- **What to do**: Among the lines below, take the one holding "collisions, and the", the one holding "From stdpp Require", and all lines between them. Set them down exactly.

- **Data records**:
(* ===== verification/StorageLayout.v ===== *)
(** * Layout of structs and contracts

    What the macros [#[derive(Storable)]] and [#[contract]] compute and generate
    ([tempo-precompiles-macros/src/packing.rs], [storable.rs], [layout.rs]): the slot and
    offset of every field, the context in which its handler accesses it, the check of
    collisions, and the [load], [store] and [delete] of a struct.  The generated constants are
    evaluated at compile time; [None] is a compile error ([slot overflow]). *)
From Stdlib Require Import ZArith Lia.
From stdpp Require Import base tactics option list list_numbers.
From S2P Require Import Prelude Base StorageWords StorageTypes.
Open Scope Z_scope.

(** ** Slot allocation *)
Record FieldInfo := mkFieldInfo { fi_layout : Layout; fi_slot : option Z; fi_base_slot : option Z }.

Inductive SlotAssignment := Manual (slot : Z) | Auto (base_slot : Z).
Definition ref_slot (a : SlotAssignment) : Z := match a with Manual s => s | Auto s => s end.

Record LayoutField := mkLayoutField { lf_layout : Layout; assigned_slot : SlotAssignment }.

Fixpoint allocate_slots_from (current_base_slot : Z) (fields : list FieldInfo) : list LayoutField :=
  match fields with
  | [] => []
  | f :: fields =>
      match fi_slot f, fi_base_slot f with
      | Some explicit, _ => mkLayoutField (fi_layout f) (Manual explicit) :: allocate_slots_from current_base_slot fields
      | None, Some new_base => mkLayoutField (fi_layout f) (Auto new_base) :: allocate_slots_from new_base fields
      | None, None => mkLayoutField (fi_layout f) (Auto current_base_slot) :: allocate_slots_from current_base_slot fields
      end
  end.
Definition allocate_slots : list FieldInfo → list LayoutField := allocate_slots_from 0.

(** [SLOT = SLOT + (TYPE_LEN - 1) - (TYPE_LEN - 1)]: the slot, if the whole type fits behind it. *)
Definition fitting_slot (l : Layout) (slot : Z) : option Z :=
  let slots_to_end := saturating_sub (slots l) 1 in
  e ← checked_add U256_MAX slot slots_to_end; Some (saturating_sub e slots_to_end).

Definition can_pack (prev curr : Layout) (prev_offset : Z) : bool := prev_offset + bytes prev + bytes curr <=? 32.

Definition gen_slot_packing_logic (prev curr : Layout) (prev_slot prev_offset : Z) : option (Z * Z) :=
  if can_pack prev curr prev_offset then Some (prev_slot, prev_offset + bytes prev)
  else
    next ← checked_add U256_MAX prev_slot (slots prev);
    slot ← fitting_slot curr next;
    Some (slot, 0).

(** The slot and the offset of every field; [current] is the last auto-assigned field. *)
Fixpoint gen_constants_from (current : option (LayoutField * (Z * Z))) (fields : list LayoutField)
    : option (list (Z * Z)) :=
  match fields with
  | [] => Some []
  | f :: fields =>
      match assigned_slot f with
      | Manual manual_slot =>
          slot ← fitting_slot (lf_layout f) manual_slot;
          rest ← gen_constants_from current fields;
          Some ((slot, 0) :: rest)
      | Auto base_slot =>
          loc ← match current with
                | Some (p, (prev_slot, prev_offset)) =>
                    if ref_slot (assigned_slot p) =? base_slot
                    then gen_slot_packing_logic (lf_layout p) (lf_layout f) prev_slot prev_offset
                    else slot ← fitting_slot (lf_layout f) base_slot; Some (slot, 0)
                | None => slot ← fitting_slot (lf_layout f) base_slot; Some (slot, 0)
                end;
          rest ← gen_constants_from (Some (f, loc)) fields;
          Some (loc :: rest)
      end
  end.
Definition gen_constants_from_ir : list LayoutField → option (list (Z * Z)) := gen_constants_from None.

(** [gen_layout_ctx_expr]: a packed access when the slot is shared with a neighbour. *)
Definition gen_layout_ctx_expr (l : Layout) (is_manual_slot : bool) (slot offset : Z)
    (prev_slot next_slot : option Z) : LayoutCtx :=
  if negb is_manual_slot && (bool_decide (is_Some prev_slot) || bool_decide (is_Some next_slot)) then
    if (bool_decide (prev_slot = Some slot) || bool_decide (next_slot = Some slot)) && is_packable l
    then packed offset else FULL
  else FULL.

(** [get_neighbor_slot_refs] and [gen_handler_field_init]: the slot and the context of the
    handler of every field of a contract. *)
Definition is_manual (a : SlotAssignment) : bool := match a with Manual _ => true | Auto _ => false end.
Fixpoint gen_handlers (prev_slot : option Z) (fields : list LayoutField) (consts : list (Z * Z))
    : list (Z * LayoutCtx) :=
  match fields, consts with
  | f :: fields, (slot, offset) :: consts =>
      (slot, gen_layout_ctx_expr (lf_layout f) (is_manual (assigned_slot f)) slot offset prev_slot (fst <$> head consts))
      :: gen_handlers (Some slot) fields consts
  | _, _ => []
  end.
Definition gen_constructor (fields : list FieldInfo) : option (list (Z * LayoutCtx)) :=
  let ir := allocate_slots fields in
  consts ← gen_constants_from_ir ir;
  Some (gen_handlers None ir consts).

(** [gen_collision_check_fn]: the assertion for one pair of fields. *)
Definition no_overlap (l : Layout) (loc : Z * Z) (l' : Layout) (loc' : Z * Z) : option bool :=
  let '(slot, offset) := loc in
  let '(other_slot, other_offset) := loc' in
  slot_end ← checked_add U256_MAX slot (slots l);
  other_slot_end ← checked_add U256_MAX other_slot (slots l');
  Some (if slot =? other_slot
        then (offset + bytes l <=? other_offset) || (other_offset + bytes l' <=? offset)
        else (slot_end <=? other_slot) || (other_slot_end <=? slot)).

(** ** Structs

    The fields of a struct in order; a mapping takes a slot but has no value. *)
Inductive fields : Type → Type :=
| fnil : fields unit
| fcons {A B : Type} `{Storable A} (rest : fields B) : fields (A * B)
| fmapping {B : Type} (rest : fields B) : fields B.

Fixpoint field_layouts {B} (fs : fields B) : list Layout :=
  match fs with
  | fnil => []
  | @fcons A _ _ _ rest => LAYOUT A :: field_layouts rest
  | fmapping rest => Slots 1 :: field_layouts rest
  end.

Definition struct_infos {B} (fs : fields B) : list FieldInfo :=
  map (λ l, mkFieldInfo l None None) (field_layouts fs).
Definition struct_constants {B} (fs : fields B) : option (list (Z * Z)) :=
  gen_constants_from_ir (allocate_slots (struct_infos fs)).

(** [SLOT_COUNT]: the end of the last field, as a [usize]. *)
Definition slot_count_of (layouts : list Layout) (consts : list (Z * Z)) : Z :=
  match last layouts, last consts with
  | Some l, Some (slot, _) => saturating_add U256_MAX slot (slots l) mod 2 ^ 64
  | _, _ => 0
  end.

(** The direct fields with their [FieldLocation]s. *)
Inductive located : Type → Type :=
| lnil : located unit
| lcons {A B : Type} `{Storable A} (loc : FieldLocation) (rest : located B) : located (A * B).

Fixpoint locate {B} (fs : fields B) (consts : list (Z * Z)) : located B :=
  match fs with
  | fnil => lnil
  | @fcons A _ _ _ rest =>
      let c := default (0, 0) (head consts) in
      lcons (mkFieldLocation (c.1 mod 2 ^ 64) c.2 (BYTES A)) (locate rest (tail consts))
  | fmapping rest => locate rest (tail consts)
  end.

Definition next_loc {B} (fs : located B) : option (Z * bool) :=
  match fs with
  | lnil => None
  | @lcons A _ _ _ loc _ => Some (offset_slots loc, IS_PACKABLE A)
  end.

Section generated.
Context {S : Type} `{StorageOps S} (base_slot : Z).

(** [gen_load_impl]: a slot shared by consecutive packable fields is read once. *)
Fixpoint gen_load {B} (fs : located B) (prev_offset : option Z) (cached_slot : Z) (s : S) : Result B :=
  match fs with
  | lnil => Ok tt
  | @lcons A B _ _ loc rest =>
      let slot_addr := word_add base_slot (offset_slots loc) in
      let packed_ctx := packed (offset_bytes loc) in
      p ← (if IS_PACKABLE A && bool_decide (prev_offset = Some (offset_slots loc)) then
             v ← load (mkPackedSlot cached_slot) 0 packed_ctx; Ok (v, cached_slot)
           else if IS_PACKABLE A then
             cached_slot ← ops_load s slot_addr;
             v ← load (mkPackedSlot cached_slot) 0 packed_ctx; Ok (v, cached_slot)
           else v ← load s slot_addr FULL; Ok (v, cached_slot));
      rest ← gen_load rest (Some (offset_slots loc)) (snd p) s;
      Ok (fst p, rest)
  end.

Definition store_in_word {A} `{Storable A} (v : A) (w : Z) (ctx : LayoutCtx) : Result Z :=
  match store v 0 ctx (mkPackedSlot w) with
  | (Ok _, p) => Ok (packed_word p)
  | (Err e, _) => Err e
  end.

Definition commit (pending_offset : option Z) (pending_val : Z) : SM S unit :=
  match pending_offset with
  | Some offset => ops_store (word_add base_slot offset) pending_val
  | None => mret tt
  end.

(** [gen_store_impl]: writes to a shared slot are gathered in [pending_val] and written once. *)
Fixpoint gen_store {B} (fs : located B) (prev_offset pending_offset : option Z) (pending_val : Z) : B → SM S unit :=
  match fs with
  | lnil => λ _, mret tt
  | @lcons A B _ _ loc rest => λ '(v, vs),
      let slot_addr := word_add base_slot (offset_slots loc) in
      let packed_ctx := packed (offset_bytes loc) in
      let should_store :=
        match next_loc rest with
        | Some (next_slot, next_packable) => negb (offset_slots loc =? next_slot) || negb next_packable
        | None => true
        end in
      p ← (if IS_PACKABLE A && bool_decide (prev_offset = Some (offset_slots loc)) then
             pending_val ← sread (λ _, store_in_word v pending_val packed_ctx);
             mret (pending_offset, pending_val)
           else if IS_PACKABLE A then
             commit pending_offset pending_val;;
             pending_val ← sread (λ s, ops_load s slot_addr);
             pending_val ← sread (λ _, store_in_word v pending_val packed_ctx);
             mret (Some (offset_slots loc), pending_val)
           else
             commit pending_offset pending_val;;
             store v slot_addr FULL;;
             mret (None, pending_val));
      if should_store then
        commit (fst p) (snd p);;
        gen_store rest (Some (offset_slots loc)) None (snd p) vs
      else gen_store rest (Some (offset_slots loc)) (fst p) (snd p) vs
  end.

(** [gen_delete_impl]: dynamic fields clean up after themselves, then the slots of the
    static fields are zeroed. *)
Fixpoint dynamic_deletes {B} (fs : located B) : SM S unit :=
  match fs with
  | lnil => mret tt
  | @lcons A _ _ _ loc rest =>
      (if IS_DYNAMIC A then delete_at A (word_add base_slot (offset_slots loc)) FULL else mret tt);;
      dynamic_deletes rest
  end.
Fixpoint is_static_slot {B} (fs : located B) (slot_offset : Z) : bool :=
  match fs with
  | lnil => false
  | @lcons A _ _ _ loc rest =>
      ((offset_slots loc <=? slot_offset) && (slot_offset <? offset_slots loc + SLOTS A) && negb (IS_DYNAMIC A))
      || is_static_slot rest slot_offset
  end.
Definition gen_delete {B} (fs : located B) (slot_count : Z) : SM S unit :=
  dynamic_deletes fs;;
  sfor (seqZ 0 slot_count) (λ slot_offset,
    if is_static_slot fs slot_offset then ops_store (word_add base_slot slot_offset) 0 else mret tt).
End generated.

Fixpoint any_dynamic {B} (fs : fields B) : bool :=
  match fs with
  | fnil => false
  | @fcons A _ _ _ rest => IS_DYNAMIC A || any_dynamic rest
  | fmapping rest => any_dynamic rest
  end.

(** [derive_struct_impl]. *)
Definition struct_type {B} (fs : fields B) (consts : list (Z * Z)) : StorableType B := {|
  LAYOUT := Slots (slot_count_of (field_layouts fs) consts);
  IS_DYNAMIC := any_dynamic fs;
|}.
Definition struct_storable {B} (fs : fields B) (consts : list (Z * Z)) : @Storable B (struct_type fs consts) :=
  @Build_Storable B (struct_type fs consts)
    (λ S ops s base_slot _, gen_load base_slot (locate fs consts) None 0 s)
    (λ S ops v base_slot _, gen_store base_slot (locate fs consts) None None 0 v)
    (λ S ops base_slot _, gen_delete base_slot (locate fs consts) (slot_count_of (field_layouts fs) consts)).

- **Reply**:
    collisions, and the [load], [store] and [delete] of a struct.  The generated constants are
    evaluated at compile time; [None] is a compile error ([slot overflow]). *)
From Stdlib Require Import ZArith Lia.
From stdpp Require Import base tactics option list list_numbers.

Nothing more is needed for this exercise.